Kuwana Tsukasa, Kinoshita Kosaku, Mizuochi Minori, Sato Jun, Chiba Nobutaka, Saito Takeshi, Imai Toru
Division of Emergency and Critical Care Medicine, Department of Acute Medicine, Nihon University School of Medicine, 30-1, Oyaguchi Kami-cho, Itabashi-ku, Tokyo 173-8610, Japan.
Department of Pharmacy, Nihon University Itabashi Hospital, Tokyo 173-8610, Japan.
J Pers Med. 2024 Feb 24;14(3):242. doi: 10.3390/jpm14030242.

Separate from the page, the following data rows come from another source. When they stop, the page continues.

(** * Beebotte Python client: request signing, response classification
      and the public operations, as a shallow embedding.

    The embedded module is [beebotte/__init__.py].  Python values are
    modelled by the inductive [value]; a Python [str] is modelled by the
    sequence of its UTF-8 bytes (so [str.encode()] is the identity on the
    underlying bytes).  Python floats are left out of the value universe,
    and the semantics followed is that of Python 3.  The clock and the HTTP transport are explicit in a [World] that every
    method threads through a small state-and-exception monad. *)

From Stdlib Require Import ZArith List String Ascii Bool Lia.
From Stdlib.Strings Require Import Byte.
From Stdlib Require Import DecimalString.
Import ListNotations.

Set Warnings "-register-all".

Local Open Scope string_scope.
Local Open Scope Z_scope.

(** ** A fragment of the Python runtime *)

Module Py.

(** The values that flow through the client: what [json.loads] returns
    and what callers hand over as [data], [ts], [limit], ... *)
Inductive value : Type :=
| VNone
| VBool (b : bool)
| VInt (z : Z)
| VStr (s : string)
| VList (l : list value)
| VDict (d : list (string * value)).

(** Insertion-ordered dictionaries with string keys. *)
Definition dict : Type := list (string * value).

Fixpoint dict_get {A : Type} (d : list (string * A)) (k : string) : option A :=
  match d with
  | [] => None
  | (k', v) :: d' => if String.eqb k' k then Some v else dict_get d' k
  end.

(** [d[k] = v]: replaces in place when the key exists, appends otherwise. *)
Fixpoint dict_set {A : Type} (d : list (string * A)) (k : string) (v : A)
  : list (string * A) :=
  match d with
  | [] => [(k, v)]
  | (k', v') :: d' =>
      if String.eqb k' k then (k', v) :: d' else (k', v') :: dict_set d' k v
  end.

(** Truth value testing, as used by [if x:]. *)
Definition truthy (v : value) : bool :=
  match v with
  | VNone => false
  | VBool b => b
  | VInt z => negb (z =? 0)
  | VStr s => negb (String.eqb s EmptyString)
  | VList l => match l with [] => false | _ :: _ => true end
  | VDict d => match d with [] => false | _ :: _ => true end
  end.
(** The label behind the first keyword. *)
Lemma read_genre_at_keyword (pre kw ws g tail : text) (c : ascii) :
  ~ In colon pre ->
  lower kw = lit "genre:" ->
  forallb is_space ws = true ->
  is_space c = false ->
  forallb is_dot (c :: g) = true ->
  tail = [] \/ (exists x, tail = newline :: x) ->
  read_genre (pre ++ kw ++ ws ++ (c :: g) ++ tail)
  = string_of_list_ascii (lower (strip (c :: g))).
Proof.
  intros Hpre Hkw Hws Hc Hg Ht. unfold read_genre.
  rewrite search_quiet by now apply quiet_before_keyword.
  destruct (@GENRE_PATTERN_label kw ws c g tail) as [n Hn]; auto.
  now rewrite (search_hit _ _ Hn).
Qed.

(** X13.  The answer of the classifier is read case-insensitively at the
    first "genre:": when no colon comes before it, and what follows it
    after any white space is a label on one line, the genre is that label
    without the white space at its end and in lower case. *)
Theorem read_genre_label (pre kw ws g tail : text) (c : ascii) :
  ~ In colon pre ->
  lower kw = lit "genre:" ->
  forallb is_space ws = true ->
  is_space c = false ->
  forallb is_dot (c :: g) = true ->
  tail = [] \/ (exists x, tail = newline :: x) ->
  read_genre (pre ++ kw ++ ws ++ (c :: g) ++ tail)
  = string_of_list_ascii (lower (strip (c :: g))).
Proof. now apply read_genre_at_keyword. Qed.

Lemma read_genre_label_witness :
  read_genre (lit "Sure! " ++ lit "Genre:" ++ lit "  " ++ lit "Sci-Fi "
                ++ newline :: lit "genre: other")
  = "sci-fi"%string.
Proof.
  apply (@read_genre_label (lit "Sure! ") (lit "Genre:") (lit "  ")
           (lit "ci-Fi ") (newline :: lit "genre: other") "S").
  - vm_compute. intuition discriminate.
  - reflexivity.
  - reflexivity.
  - reflexivity.
  - reflexivity.
  - right. eauto.
Defined.

Lemma lstrip_last a : forall c,
  is_space c = false -> exists a', lstrip (a ++ [c]) = a' ++ [c].
Proof.
  induction a as [|b a IH]; intros c Hc.
  - exists []. simpl. now rewrite Hc.
  - cbn [app lstrip]. destruct (is_space b).
    + now apply IH.
    + now exists (b :: a).
Qed.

Dextromethorphan (DXM) is used to treat colds and coughs; however, it can cause central nervous system symptoms, such as severe serotonin syndrome (SS). To our knowledge, there is no specific treatment for severe DXM poisoning, and there are no reports on the clinical use of intravenous lipid emulsion (ILE) for its treatment. Herein, we report a case of severe DXM poisoning with SS that was successfully treated with ILE. An older adolescent male visited the emergency department 1 h after ingesting 4500 mg of DXM orally. Physical examination revealed generalized convulsions, muscle rigidity, mydriasis (8.0/8.0 mm), and flushed skin, with a Glasgow Coma Scale score of 8 (E3V1M4). Severe DXM poisoning with SS was diagnosed. The patient was intubated and administered midazolam for continuous convulsions and SS. Activated charcoal was also administered, and body surface cooling was performed. After an 11 h intensive care unit admission, SS with mydriasis (6.0/6.0 mm) did not improve. Subsequently, 1100 mL of 20% soybean oil was injected as an ILE. Mydriasis improved (3.5/3.5 mm) 30 min after ILE administration; simultaneously, blood DXM concentration rapidly increased approximately two-fold. After discontinuing midazolam, the patient's consciousness signs improved, and he was weaned off the ventilator. SS was cured with no recurrence of convulsions. In cases of DXM poisoning with severe central nervous system disorders, such as SS, ILE treatment can potentially be an effective therapeutic option. For oral overdose cases, where the drug may remain in the intestinal tract, measures such as administering activated charcoal should be taken before administering ILE.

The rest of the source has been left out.